Anyway, to script an install to USB media you can use this in the kickstart:

install --firstdisk=usb --novmfsondisk

The –firstdisk flag actually can take a series of arguments separated with a comma. It is possible to specify an order of particular disks type (not just the first USB, HHD/SSD or SAN based LUN) the installer searches for. And you can use to this set your own orders for how disks are discovered. For instance –firstdisk=usb,remote,local would first try to install to USB, then a LUN on a SAN, before lastly trying the local disk.

Also what’s supported is specifying the model of the disk like so –firstdisk=ST3120814A. I used this in the past with hyper-converged appliances that I was doing ground-zero resets on – and just so happened the bootdisk I was using had a unique model number. Of course this isn’t very helpful when a server contains disks that all have the same model number…

The other option is to use instead of install –firstdisk, but use install –disk=mpx.vmhba1:C0:T0:L0. This allows you to indicate the disk by which adapter its configured for, and the controller/target used (note these values are often 0, just the L number value that changes. For many years we have referred to this as the vmhba syntax or “Runtime Name”. In the past its been hard to trust 100% these values, but I think they are more reliable nowadays, as the way the VMware ESXi host boots the vmkernel is VERY different now.

Probably the easiest way to find the MODEL name/number and vmhba syntax is using the esxcli commands like so:

esxcli storage core path list

Here’s a cut and paste of the USB output – 

usb.vmhba32-usb.0:0-t10.SanDisk00Ultra00000000000000000000004C530001270222101242 UID: usb.vmhba32-usb.0:0-t10.SanDisk00Ultra00000000000000000000004C530001270222101242 

Runtime Name: vmhba32:C0:T0:L0 

Device: t10.SanDisk00Ultra00000000000000000000004C530001270222101242 

Device Display Name: Local USB Direct-Access (t10.SanDisk00Ultra00000000000000000000004C530001270222101242) 

Adapter: vmhba32 Channel: 0 Target: 0 LUN: 0 Plugin: 

NMP State: active Transport: usb 

Adapter Identifier: usb.vmhba32 

Target Identifier: usb.0:0 

Adapter Transport Details: Unavailable or path is unclaimed 

Target Transport Details: Unavailable or path is unclaimed Maximum IO Size: 32768

 

I imagined a system with multiple UBS media (!??!) would report C0:T0:L1 or else C0:T1:L1.

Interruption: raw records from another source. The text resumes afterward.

(* ===== verification/ClientConformance.v ===== *)
(** * The repository's tests of clients and handles on the model

    The tests of [clients/client.rs] and [datatypes/datatype.rs]; like
    [ServerConformance]. *)

From S2P Require Import Prelude Types Errors Operations Crdts PushBuffer Pack Handler Mutable Transactional PullHandler Server Connectivity Wired Interceptor EventLoop Client App Harness.

(** ** clients/client.rs

    [NullConnectivity] is what a client has without [with_connectivity]. *)
Definition builds (collection : string) : bool :=
  is_ok (app_build_client client1 (mkClientBuilder collection "alias")
           (App_new (C:=NullConnectivity) (B:=nat) NullConnectivity_new)).1.

Definition can_build_client : Script NullConnectivity unit :=
  client client1 "collection1" "alias1" ;;
  o ← observe (fun a => app_managers a !! client1);
  match o with
  | Some dm =>
      let c := mkClient dm (mkHeap ∅ NullConnectivity_new 0) in
      assert_eq "collection" (get_collection c) "collection1" ;;
      assert_eq "alias" (get_alias c) "alias1"
  | None => fail "no client"
  end.

Theorem can_build_client_passes : passes NullConnectivity_new can_build_client = true.
Proof. vm_compute. reflexivity. Qed.

Definition is_managed {C} `{ConnectivityOps C} (what : bool) (cuid : Cuid) (key : string)
    : Script C unit :=
  d ← get_datatype cuid key; assert_eq "managed" (bool_decide (is_Some d)) what.

(** The three clients of the test have connectivities of their own. *)
Definition can_use_counter_from_client : Script LocalConnectivity unit * Script NullConnectivity unit :=
  (client client1 "tests_client" "can_use_counter_from_client" ;;
   is_managed false client1 "k1" ;;
   counter1 ← build client1 (uid 11) (subscribe_datatype "k1");
   assert_state counter1 Subscribing ;;
   is_managed true client1 "k1",
   client client2 "tests_client" "tests_client" ;;
   counter2 ← build client2 (uid 12) (create_datatype "k1");
   assert_state counter2 Creating ;;
   client client3 "tests_client" "tests_client" ;;
   counter3 ← build client3 (uid 13) (subscribe_or_create_datatype "k1");
   assert_state counter3 SubscribingOrCreating).

Theorem can_use_counter_from_client_passes :
  passes manual can_use_counter_from_client.1 = true /\
  passes NullConnectivity_new can_use_counter_from_client.2 = true.
Proof. split; vm_compute; reflexivity. Qed.

Fixpoint str_repeat (s : string) (n : nat) : string :=
  match n with O => "" | S n => s +:+ str_repeat s n end.

Definition can_reject_invalid_collection_names : list (string * bool) :=
  [(""%string, false); (str_repeat "a" 48, false); ("1hello"%string, false);
   ("system.reserved"%string, false); ("my.system.db"%string, false); ("hello@world"%string, false);
   ("valid_name"%string, true); ("my-collection"%string, true); ("system"%string, true);
   ("hello.system"%string, true)].

Theorem can_reject_invalid_collection_names_passes :
  forallb (fun '(name, expected) => bool_decide (builds name = expected))
    can_reject_invalid_collection_names = true.
Proof. vm_compute. reflexivity. Qed.

Definition can_auto_detach_after_create_failure_disables_datatype : Script LocalConnectivity unit :=
  let collection := "tests_client"%string in
  let key := "can_auto_detach_after_create_failure_disables_datatype"%string in
  client client1 collection "client1" ;;
  client client2 collection "client2" ;;
  c ← build client1 (uid 11) (create_datatype key);
  sync_ok c ;;
  counter ← build client2 (uid 12) (create_datatype key);
  is_managed true client2 key ;;
  fails_with is_ServerRejected (sync counter) ;;
  assert_state counter Disabled ;;
  is_managed false client2 key.

Theorem can_auto_detach_after_create_failure_disables_datatype_passes :
  passes manual can_auto_detach_after_create_failure_disables_datatype = true.
Proof. vm_compute. reflexivity. Qed.

Definition can_auto_detach_after_subscribe_failure_disables_datatype : Script LocalConnectivity unit :=
  let key := "can_auto_detach_after_subscribe_failure_disables_datatype"%string in
  client client1 "tests_client" key ;;
  counter ← build client1 (uid 11) (subscribe_datatype key);
  is_managed true client1 key ;;
  fails_with is_ServerRejected (sync counter) ;;
  assert_state counter Disabled ;;
  is_managed false client1 key.

Theorem can_auto_detach_after_subscribe_failure_disables_datatype_passes :
  passes manual can_auto_detach_after_subscribe_failure_disables_datatype = true.
Proof. vm_compute. reflexivity. Qed.

Definition can_unsubscribe_datatype_from_client : Script LocalConnectivity unit :=
  let key := "can_unsubscribe_datatype_from_client"%string in
  client client1 "tests_client" key ;;
  counter ← build client1 (uid 11) (create_datatype key);
  sync_ok counter ;;
  r ← command (app_unsubscribe_datatype client1 key);
  removed ← unwrap r;
  assert_state (DatatypeSet_get_core_id removed) Unsubscribing ;;
  is_managed true client1 key ;;
  sync_ok counter ;;
  assert_state (DatatypeSet_get_core_id removed) Disabled ;;
  assert_state counter Disabled ;;
  is_managed false client1 key ;;
  new_core ← build client1 (uid 12) (subscribe_datatype key);
  assert "cores" (negb (new_core =? counter)).

Theorem can_unsubscribe_datatype_from_client_passes :
  passes manual can_unsubscribe_datatype_from_client = true.
Proof. vm_compute. reflexivity. Qed.

Definition can_auto_detach_after_datatype_unsubscribe_sync : Script LocalConnectivity unit :=
  let key := "can_auto_detach_after_datatype_unsubscribe_sync"%string in
  client client1 "tests_client" key ;;
  counter ← build client1 (uid 11) (create_datatype key);
  sync_ok counter ;;
  r ← unsubscribe counter; unwrap r ;;
  sync_ok counter ;;
  assert_state counter Disabled ;;
  is_managed false client1 key ;;
  new_core ← build client1 (uid 12) (subscribe_datatype key);
  assert "cores" (negb (new_core =? counter)).

Theorem can_auto_detach_after_datatype_unsubscribe_sync_passes :
  passes manual can_auto_detach_after_datatype_unsubscribe_sync = true.
Proof. vm_compute. reflexivity. Qed.

Definition can_auto_detach_after_datatype_unsubscribe_in_realtime : Script LocalConnectivity unit :=
  let key := "can_auto_detach_after_datatype_unsubscribe_in_realtime"%string in
  client client1 "tests_client" key ;;
  counter ← build client1 (uid 11) (create_datatype key);
  wait false ;;
  assert_state counter Subscribed ;;
  r ← unsubscribe counter; unwrap r ;;
  wait false ;;
  assert_state counter Disabled ;;
  is_managed false client1 key.

Theorem can_auto_detach_after_datatype_unsubscribe_in_realtime_passes :
  passes realtime can_auto_detach_after_datatype_unsubscribe_in_realtime = true.
Proof. vm_compute. reflexivity. Qed.

Definition can_unsubscribe_datatype_from_client_in_realtime : Script LocalConnectivity unit :=
  let key := "can_unsubscribe_datatype_from_client_in_realtime"%string in
  client client1 "tests_client" key ;;
  counter ← build client1 (uid 11) (create_datatype key);
  wait false ;;
  assert_state counter Subscribed ;;
  r ← command (app_unsubscribe_datatype client1 key);
  removed ← unwrap r;
  assert_state (DatatypeSet_get_core_id removed) Unsubscribing ;;
  is_managed true client1 key ;;
  wait false ;;
  assert_state (DatatypeSet_get_core_id removed) Disabled ;;
  is_managed false client1 key.

Theorem can_unsubscribe_datatype_from_client_in_realtime_passes :
  passes realtime can_unsubscribe_datatype_from_client_in_realtime = true.
Proof. vm_compute. reflexivity. Qed.

Definition can_reject_unsubscribe_for_unmanaged_key : Script NullConnectivity unit :=
  client client1 "tests_client" "can_reject_unsubscribe_for_unmanaged_key" ;;
  fails_with is_Disallowed (command (app_unsubscribe_datatype client1 "missing")).

Theorem can_reject_unsubscribe_for_unmanaged_key_passes :
  passes NullConnectivity_new can_reject_unsubscribe_for_unmanaged_key = true.
Proof. vm_compute. reflexivity. Qed.

(** ** datatypes/datatype.rs *)
Definition can_call_datatype_trait_methods : bool :=
  match TransactionalDatatype_new_arc 0
          (Attribute_new (uid 11) "key" Counter (ClientCommon_new_arc client1 "collection" "client")
             DatatypeOption_default false) Creating [] with
  | Ok data =>
      bool_decide (get_key data = "key"%string) && bool_decide (get_type data = Counter)
      && bool_decide (get_state data = Creating) && (get_server_version data =? 0)
      && (get_client_version data =? 0) && (get_synced_client_version data =? 0)
  | _ => false
  end.

Theorem can_call_datatype_trait_methods_passes : can_call_datatype_trait_methods = true.
Proof. vm_compute. reflexivity. Qed.

Definition can_use_sync_method : Script LocalConnectivity unit :=
  let '(collection, key, resource_id) := ids "tests_datatype_trait" "can_use_sync_method" in
  client client1 collection key ;;
  counter1 ← build client1 (uid 11) (create_datatype key);
  interceptor1 ← interceptor resource_id client1;
  after_pull_of interceptor1 (inject (SyncFailed "injected")) ;;
  fails_with is_SyncFailed (sync counter1) ;;
  assert_state counter1 Creating ;;
  after_pull_of interceptor1 (pulling (fun pull => (Ok tt, pull))) ;;
  sync_ok counter1 ;;
  assert_state counter1 Subscribed.

Theorem can_use_sync_method_passes : passes manual can_use_sync_method = true.
Proof. vm_compute. reflexivity. Qed.

Definition can_reject_unsubscribe_before_subscribed : Script LocalConnectivity unit :=
  client client1 "tests_datatype_trait" "can_reject_unsubscribe_before_subscribed" ;;
  counter ← build client1 (uid 11) (create_datatype "can_reject_unsubscribe_before_subscribed");
  fails_with is_NotWritable (unsubscribe counter) ;;
  assert_state counter Creating.

Theorem can_reject_unsubscribe_before_subscribed_passes :
  passes manual can_reject_unsubscribe_before_subscribed = true.
Proof. vm_compute. reflexivity. Qed.

Definition can_mark_unsubscribing : Script LocalConnectivity unit :=
  client client1 "tests_datatype_trait" "can_mark_unsubscribing" ;;
  counter ← build client1 (uid 11) (create_datatype "can_mark_unsubscribing");
  sync_ok counter ;;
  assert_state counter Subscribed ;;
  r ← unsubscribe counter; unwrap r ;;
  assert_state counter Unsubscribing.

Theorem can_mark_unsubscribing_passes : passes manual can_mark_unsubscribing = true.
Proof. vm_compute. reflexivity. Qed.

Definition can_reject_write_and_repeated_unsubscribe_while_unsubscribing
    : Script LocalConnectivity unit :=
  let key := "can_reject_write_and_repeated_unsubscribe_while_unsubscribing"%string in
  client client1 "tests_datatype_trait" key ;;
  counter ← build client1 (uid 11) (create_datatype key);
  sync_ok counter ;;
  r ← unsubscribe counter; unwrap r ;;
  assert_state counter Unsubscribing ;;
  fails_with is_NotWritable (increase counter) ;;
  fails_with is_NotWritable (unsubscribe counter).

Theorem can_reject_write_and_repeated_unsubscribe_while_unsubscribing_passes :
  passes manual can_reject_write_and_repeated_unsubscribe_while_unsubscribing = true.
Proof. vm_compute. reflexivity. Qed.

Definition can_sync_unsubscribe_to_disabled : Script LocalConnectivity unit :=
  let '(collection, key, resource_id) := ids "tests_datatype_trait" "can_sync_unsubscribe_to_disabled" in
  client client1 collection key ;;
  counter ← build client1 (uid 11) (create_datatype key);
  sync_ok counter ;;
  r ← unsubscribe counter; unwrap r ;;
  assert_state counter Unsubscribing ;;
  sync_ok counter ;;
  assert_state counter Disabled ;;
  sv ← server resource_id;
  assert "server" (negb (bool_decide (is_Some sv))).

Theorem can_sync_unsubscribe_to_disabled_passes :
  passes manual can_sync_unsubscribe_to_disabled = true.
Proof. vm_compute. reflexivity. Qed.

Definition can_disable_unsubscribing_on_protocol_violation : Script LocalConnectivity unit :=
  let '(collection, key, resource_id) :=
    ids "tests_datatype_trait" "can_disable_unsubscribing_on_protocol_violation" in
  client client1 collection key ;;
  counter ← build client1 (uid 11) (create_datatype key);
  sync_ok counter ;;
  r ← unsubscribe counter; unwrap r ;;
  i ← interceptor resource_id client1;
  after_pull_of i (pulling (fun pull => (Ok tt, ppp_set_state Subscribed pull))) ;;
  fails_with is_ServerRejected (sync counter) ;;
  assert_state counter Disabled ;;
  is_managed false client1 key.

Theorem can_disable_unsubscribing_on_protocol_violation_passes :
  passes manual can_disable_unsubscribing_on_protocol_violation = true.
Proof. vm_compute. reflexivity. Qed.

Definition can_unsubscribe_with_pending_transactions : Script LocalConnectivity unit :=
  let '(collection, key, _) :=
    ids "tests_datatype_trait" "can_unsubscribe_with_pending_transactions" in
  client client1 collection "client1" ;;
  client client2 collection "client2" ;;
  counter1 ← build client1 (uid 11) (create_datatype key);
  sync_ok counter1 ;;
  counter2 ← build client2 (uid 12) (subscribe_datatype key);
  sync_ok counter2 ;;
  assert_value counter2 0 ;;
  r ← increase_by counter1 7; unwrap r ;;
  r ← unsubscribe counter1; unwrap r ;;
  sync_ok counter1 ;;
  assert_state counter1 Disabled ;;
  sync_ok counter2 ;;
  assert_value counter2 7.

Theorem can_unsubscribe_with_pending_transactions_passes :
  passes manual can_unsubscribe_with_pending_transactions = true.
Proof. vm_compute. reflexivity. Qed.

Definition can_auto_sync_unsubscribe_in_realtime : Script LocalConnectivity unit :=
  client client1 "tests_datatype_trait" "can_auto_sync_unsubscribe_in_realtime" ;;
  counter ← build client1 (uid 11) (create_datatype "can_auto_sync_unsubscribe_in_realtime");
  wait false ;;
  assert_state counter Subscribed ;;
  r ← unsubscribe counter; unwrap r ;;
  wait false ;;
  assert_state counter Disabled.

Theorem can_auto_sync_unsubscribe_in_realtime_passes :
  passes realtime can_auto_sync_unsubscribe_in_realtime = true.
Proof. vm_compute. reflexivity. Qed.
(* ===== verification/Build.v ===== *)
(** * The version of the SDK ([src/build.rs], [src/src/constants.rs])

    The build script finds the commit it builds, from the files of [.git] or else
    from the [git] command, and hands it to [constants.rs], which puts it into the
    agent string.  Strings are UTF-8 bytes; what the standard library does with
    them ([trim], the slice of a [str], [from_utf8], [Path::join] on Unix) is
    written out.  The file system and the command are arguments. *)

From S2P Require Import Prelude Types Errors Operations Crdts PushBuffer Pack Handler Mutable PullHandler Server Connectivity Wired Observability.

(** ** UTF-8 *)
Definition byte_of (c : Ascii.ascii) : Z := Z.of_N (Ascii.N_of_ascii c).

Definition between (lo hi : Z) (c : Ascii.ascii) : bool := (lo <=? byte_of c) && (byte_of c <=? hi).

(** A byte that continues a character. *)
Definition is_cont (c : Ascii.ascii) : bool := between 128 191 c.

(** [String::from_utf8] accepts the bytes. *)
Fixpoint is_utf8 (s : string) : bool :=
  match s with
  | EmptyString => true
  | String a s =>
      if between 0 127 a then is_utf8 s
      else match s with
      | EmptyString => false
      | String b s =>
          if between 194 223 a then is_cont b && is_utf8 s
          else match s with
          | EmptyString => false
          | String c s =>
              if between 224 239 a then
                (if byte_of a =? 224 then between 160 191 b
                 else if byte_of a =? 237 then between 128 159 b
                 else is_cont b) && is_cont c && is_utf8 s
              else match s with
              | EmptyString => false
              | String d s =>
                  between 240 244 a &&
                  (if byte_of a =? 240 then between 144 191 b
                   else if byte_of a =? 244 then between 128 143 b
                   else is_cont b) && is_cont c && is_cont d && is_utf8 s
              end
          end
      end
  end.

(** The characters of Unicode's [White_Space], by the length of their encoding. *)
Definition space1 (a : Ascii.ascii) : bool := between 9 13 a || (byte_of a =? 32).
Definition space2 (a b : Ascii.ascii) : bool :=
  (byte_of a =? 194) && ((byte_of b =? 133) || (byte_of b =? 160)).
Definition space3 (a b c : Ascii.ascii) : bool :=
  (byte_of a =? 225) && (byte_of b =? 154) && (byte_of c =? 128)
  || (byte_of a =? 226) && (byte_of b =? 128)
     && (between 128 138 c || (byte_of c =? 168) || (byte_of c =? 169) || (byte_of c =? 175))
  || (byte_of a =? 226) && (byte_of b =? 129) && (byte_of c =? 159)
  || (byte_of a =? 227) && (byte_of b =? 128) && (byte_of c =? 128).

(** Drop white space at the front, its bytes being read in the order of [flip]. *)
Fixpoint trim_front (backwards : bool) (s : string) : string :=
  match s with
  | EmptyString => EmptyString
  | String a r =>
      if space1 a then trim_front backwards r
      else match r with
      | EmptyString => s
      | String b r =>
          if if backwards then space2 b a else space2 a b then trim_front backwards r
          else match r with
          | EmptyString => s
          | String c r =>
              if if backwards then space3 c b a else space3 a b c then trim_front backwards r else s
          end
      end
  end.

Definition trim_start (s : string) : string := trim_front false s.
Definition trim_end (s : string) : string := String.rev (trim_front true (String.rev s)).

(** [str::trim]. *)
Definition trim (s : string) : string := trim_end (trim_start s).

(** [str::is_char_boundary]. *)
Definition is_char_boundary (n : nat) (s : string) : bool :=
  match String.get n s with
  | Some c => (n =? 0)%nat || negb (is_cont c)
  | None => (n =? String.length s)%nat
  end.

(** [&s[..n]]. *)
Definition slice_to (n : nat) (s : string) : result Empty_set string :=
  if is_char_boundary n s then Ok (String.substring 0 n s)
  else Panic "end byte index is not a char boundary".

(** [Path::join] on Unix. *)
Definition path_join (base path : string) : string :=
  if String.prefix "/" path then path else base +:+ "/" +:+ path.

(** ** build.rs

    [read path] are the bytes of a file; [git_output] is what running
    [git rev-parse --short HEAD] gives: whether it succeeds, and its output. *)
Section build.
Context (read : string -> option string) (git_output : option (bool * string)).

Definition fs_read_to_string (path : string) : option string :=
  bytes ← read path; if is_utf8 bytes then Some bytes else None.

Definition short_hash (s : string) : result Empty_set (option string) :=
  if str_is_empty s then Ok None
  else h ← slice_to (Nat.min (String.length s) 7) s; Ok (Some h).

Definition resolve_git_hash_from_git_dir : result Empty_set (option string) :=
  match fs_read_to_string ".git/HEAD" with
  | None => Ok None
  | Some head =>
      let head := trim head in
      match strip_prefix "ref: " head with
      | Some ref_path =>
          match fs_read_to_string (path_join ".git" ref_path) with
          | None => Ok None
          | Some commit => short_hash (trim commit)
          end
      | None => short_hash head
      end
  end.

Definition resolve_git_hash_from_git_cmd : option string :=
  '(success, stdout) ← git_output;
  if negb success then None
  else if negb (is_utf8 stdout) then None
  else
    let git_hash := trim stdout in
    if str_is_empty git_hash then None else Some git_hash.

Definition resolve_git_hash : result Empty_set (option string) :=
  h ← resolve_git_hash_from_git_dir;
  Ok (match h with Some h => Some h | None => resolve_git_hash_from_git_cmd end).

(** The lines that [main] prints. *)
Definition build_main : result Empty_set (list string) :=
  h ← resolve_git_hash;
  let git_hash := default "unknown"%string h in
  Ok ["cargo:rerun-if-changed=build.rs"; "cargo:rustc-env=GIT_HASH=" +:+ git_hash]%string.
End build.

(** ** constants.rs *)
Definition SDK_HASH (git_hash : option string) : string :=
  match git_hash with Some hash => hash | None => "unknown" end.

(** [AGENT.get_or_init]; [agent] is the cell. *)
Definition get_agent (sdk_ver : string) (git_hash agent : option string) : string * option string :=
  match agent with
  | Some s => (s, agent)
  | None =>
      let s := SDK_NAME +:+ "-" +:+ sdk_ver +:+ "-" +:+ SDK_HASH git_hash in (s, Some s)
  end.

(** ** Lemmas *)

(** A byte of a name of a commit: ASCII and no white space. *)
Definition is_graph (c : Ascii.ascii) : bool := between 33 126 c.

Lemma str_all_app p s t : str_all p (s +:+ t) = str_all p s && str_all p t.
Proof. induction s as [|c s IH]; [done|]. simpl. by rewrite IH, andb_assoc. Qed.

Lemma is_graph_range c : is_graph c = true -> 33 <= byte_of c <= 126.
Proof. unfold is_graph, between. lia. Qed.

Lemma graph_is_no_space a : is_graph a = true ->
  space1 a = false /\ (forall b, space2 a b = false /\ space2 b a = false) /\
  (forall b c, space3 a b c = false /\ space3 c b a = false).
Proof. intros H%is_graph_range. unfold space1, space2, space3, between. split_and!; intros; lia. Qed.

Lemma trim_front_graph backwards s : str_all is_graph s = true -> forall t, s <> "" ->
  trim_front backwards (s +:+ t) = s +:+ t.
Proof.
  destruct s as [|a s]; [done|]. simpl [str_all]. intros [Ha _]%andb_true_iff t _.
  destruct (graph_is_no_space a Ha) as (H1 & H2 & H3). simpl. rewrite H1.
  change (String a s +:+ t) with (String a (s +:+ t)).
  destruct (s +:+ t) as [|b [|c r]]; [done|..]; destruct (H2 b) as [H2a H2b];
    [by destruct backwards; rewrite ?H2a, ?H2b|].
  destruct (H3 b c) as [H3a H3b]. by destruct backwards; rewrite ?H2a, ?H2b, ?H3a, ?H3b.
Qed.

Lemma trim_front_spaces backwards pre s :
  str_all space1 pre = true -> trim_front backwards (pre +:+ s) = trim_front backwards s.
Proof. induction pre as [|c pre IH]; simpl; [done|]. intros [-> H]%andb_true_iff. by apply IH. Qed.

Lemma rev_app_spec s : forall t, String.rev_app s t = String.rev s +:+ t.
Proof.
  unfold String.rev. induction s as [|c s IH]; intros t; [done|]. simpl.
  by rewrite (IH (String c t)), (IH (String c "")), string_app_assoc.
Qed.

Lemma rev_app_distr s t : String.rev (s +:+ t) = String.rev t +:+ String.rev s.
Proof.
  induction s as [|c s IH]; simpl; [by rewrite string_app_empty|].
  unfold String.rev at 1 3. simpl. by rewrite !rev_app_spec, IH, string_app_assoc.
Qed.

Lemma rev_cons c s : String.rev (String c s) = String.rev s +:+ String c "".
Proof. unfold String.rev at 1. simpl. apply rev_app_spec. Qed.

Lemma rev_involutive s : String.rev (String.rev s) = s.
Proof. induction s as [|c s IH]; [done|]. by rewrite rev_cons, rev_app_distr, IH. Qed.

Lemma str_all_rev p s : str_all p (String.rev s) = str_all p s.
Proof.
  induction s as [|c s IH]; [done|]. rewrite rev_cons, str_all_app, IH. simpl.
  by rewrite andb_true_r, andb_comm.
Qed.

Lemma rev_empty s : String.rev s = "" -> s = "".
Proof. intros H. by rewrite <- (rev_involutive s), H. Qed.

(** [trim] removes the white space around a word. *)
Lemma trim_padded pre s post : s <> "" -> str_all is_graph s = true ->
  str_all space1 pre = true -> str_all space1 post = true -> trim (pre +:+ s +:+ post) = s.
Proof.
  intros Hne Hs Hpre Hpost. unfold trim, trim_start, trim_end.
  rewrite trim_front_spaces, trim_front_graph, rev_app_distr by done.
  rewrite trim_front_spaces by by rewrite str_all_rev.
  rewrite <- (string_app_empty (String.rev s)), trim_front_graph.
  - by rewrite string_app_empty, rev_involutive.
  - by rewrite str_all_rev.
  - by intros H%rev_empty.
Qed.

Lemma ascii_is_utf8 s : str_all (between 0 127) s = true -> is_utf8 s = true.
Proof. induction s as [|c s IH]; [done|]. simpl. intros [-> H]%andb_true_iff. by apply IH. Qed.

Lemma str_all_impl (p q : Ascii.ascii -> bool) s :
  (forall c, p c = true -> q c = true) -> str_all p s = true -> str_all q s = true.
Proof. intros Hpq. induction s; simpl; [done|]. intros [H%Hpq ?]%andb_true_iff. rewrite H. by apply IHs. Qed.

Lemma file_is_utf8 s post : str_all is_graph s = true -> str_all space1 post = true ->
  is_utf8 (s +:+ post) = true.
Proof.
  intros Hs Hpost. apply ascii_is_utf8. rewrite str_all_app. apply andb_true_iff. split.
  - eapply str_all_impl, Hs. intros c H%is_graph_range. unfold between. lia.
  - eapply str_all_impl, Hpost. unfold space1, between. intros c. lia.
Qed.

Lemma get_None n s : String.get n s = None -> (String.length s <= n)%nat.
Proof.
  revert n. induction s as [|c s IH]; intros n; simpl; [lia|]. destruct n as [|n]; [done|].
  intros H%IH. lia.
Qed.

(** A word is cut after seven characters. *)
Lemma short_hash_word s : s <> "" -> str_all is_graph s = true ->
  short_hash s = Ok (Some (String.substring 0 (Nat.min (String.length s) 7) s)).
Proof.
  intros Hne Hs. unfold short_hash, slice_to.
  assert (str_is_empty s = false) as -> by by destruct s.
  assert (is_char_boundary (Nat.min (String.length s) 7) s = true) as ->; [|done].
  unfold is_char_boundary. destruct (String.get _ s) as [c|] eqn:Hc.
  - pose proof (proj1 (str_all_forall is_graph s) Hs _ _ Hc) as Hg%is_graph_range.
    apply orb_true_iff. right. unfold is_cont, between. lia.
  - apply Nat.eqb_eq. apply get_None in Hc. lia.
Qed.

Lemma substring_all s n : (String.length s <= n)%nat -> String.substring 0 n s = s.
Proof.
  revert n. induction s as [|c s IH]; intros [|n]; simpl; intros; try done; try lia.
  f_equal. apply IH. lia.
Qed.

Lemma strip_prefix_app p s : strip_prefix p (p +:+ s) = Some s.
Proof.
  unfold strip_prefix.
  assert (String.prefix p (p +:+ s) = true) as ->.
  { induction p as [|c p IH]; [by destruct s|]. simpl. destruct (Ascii.ascii_dec c c); done. }
  f_equal. assert (H : forall n, (String.length s <= n)%nat ->
    String.substring (String.length p) n (p +:+ s) = s).
  { induction p as [|c p IH]; intros n Hn; [by apply substring_all|]. by apply IH. }
  apply H. clear H. induction p as [|c p IH]; [apply le_n|]. simpl. by apply le_S.
Qed.

(** ** Theorems *)

(** The content of [.git/HEAD] or of a ref: a word, and white space around it. *)
Definition holds_word (read : string -> option string) (path word : string) : Prop :=
  word <> "" /\ str_all is_graph word = true /\
  exists post, str_all space1 post = true /\ read path = Some (word +:+ post).

Lemma read_word read path word : holds_word read path word ->
  exists bytes, fs_read_to_string read path = Some bytes /\ trim bytes = word.
Proof.
  intros (Hne & Hw & post & Hpost & Hread). exists (word +:+ post).
  split; [by unfold fs_read_to_string; rewrite Hread; simpl; rewrite file_is_utf8|].
  by apply (trim_padded "" word post).
Qed.

(** A detached head and a branch give the first seven characters of the commit;
    without a readable commit the command decides. *)
Theorem git_hash_of_repository read git_output head :
  (holds_word read ".git/HEAD" head -> strip_prefix "ref: " head = None ->
   resolve_git_hash read git_output = Ok (Some (String.substring 0 (Nat.min (String.length head) 7) head))) /\
  (forall ref commit,
   (exists bytes, fs_read_to_string read ".git/HEAD" = Some bytes /\ trim bytes = "ref: " +:+ ref) ->
   (holds_word read (path_join ".git" ref) commit ->
    resolve_git_hash read git_output
      = Ok (Some (String.substring 0 (Nat.min (String.length commit) 7) commit))) /\
   (read (path_join ".git" ref) = None ->
    resolve_git_hash read git_output = Ok (resolve_git_hash_from_git_cmd git_output))) /\
  (read ".git/HEAD" = None ->
   resolve_git_hash read git_output = Ok (resolve_git_hash_from_git_cmd git_output)).
Proof.
  unfold resolve_git_hash, resolve_git_hash_from_git_dir. split; [|split].
  - intros Hhead Hno. destruct (read_word _ _ _ Hhead) as (bytes & -> & ->). rewrite Hno.
    destruct Hhead as (Hne & Hw & _). by rewrite short_hash_word.
  - intros ref commit (bytes & -> & ->). rewrite strip_prefix_app. split.
    + intros Hc. destruct (read_word _ _ _ Hc) as (bytes' & -> & ->).
      destruct Hc as (Hne & Hw & _). by rewrite short_hash_word.
    + intros Hread. unfold fs_read_to_string. by rewrite Hread.
  - intros Hread. unfold fs_read_to_string. by rewrite Hread.
Qed.

(** The script panics when the seventh byte of the commit is inside a character. *)
Lemma build_can_panic :
  build_main (fun path => if String.eqb path ".git/HEAD" then Some "abcdefé"%string else None) None
    = Panic "end byte index is not a char boundary".
Proof. vm_compute. reflexivity. Qed.

(** The agent string is fixed by the first call. *)
Lemma agent_is_stable ver hash ver' hash' :
  let '(s, agent) := get_agent ver hash None in get_agent ver' hash' agent = (s, agent).
Proof. done. Qed.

Oddly enough I found a second USB device added to my ESXi host doesn’t appear – not even when doing a manual install with ISO attached the HP ILO. I’m not sure why this is – but it may (or may not) be significant which USB slot the device gets inserted too, or that there are limits around the way the VMkernel enumerates USB device – perhaps only enumerating the first USB memory stick found?  This isn’t terribly important – but I will ask around my contacts and see what I can dig up. It’s a bit obscure, but I’m curious like that.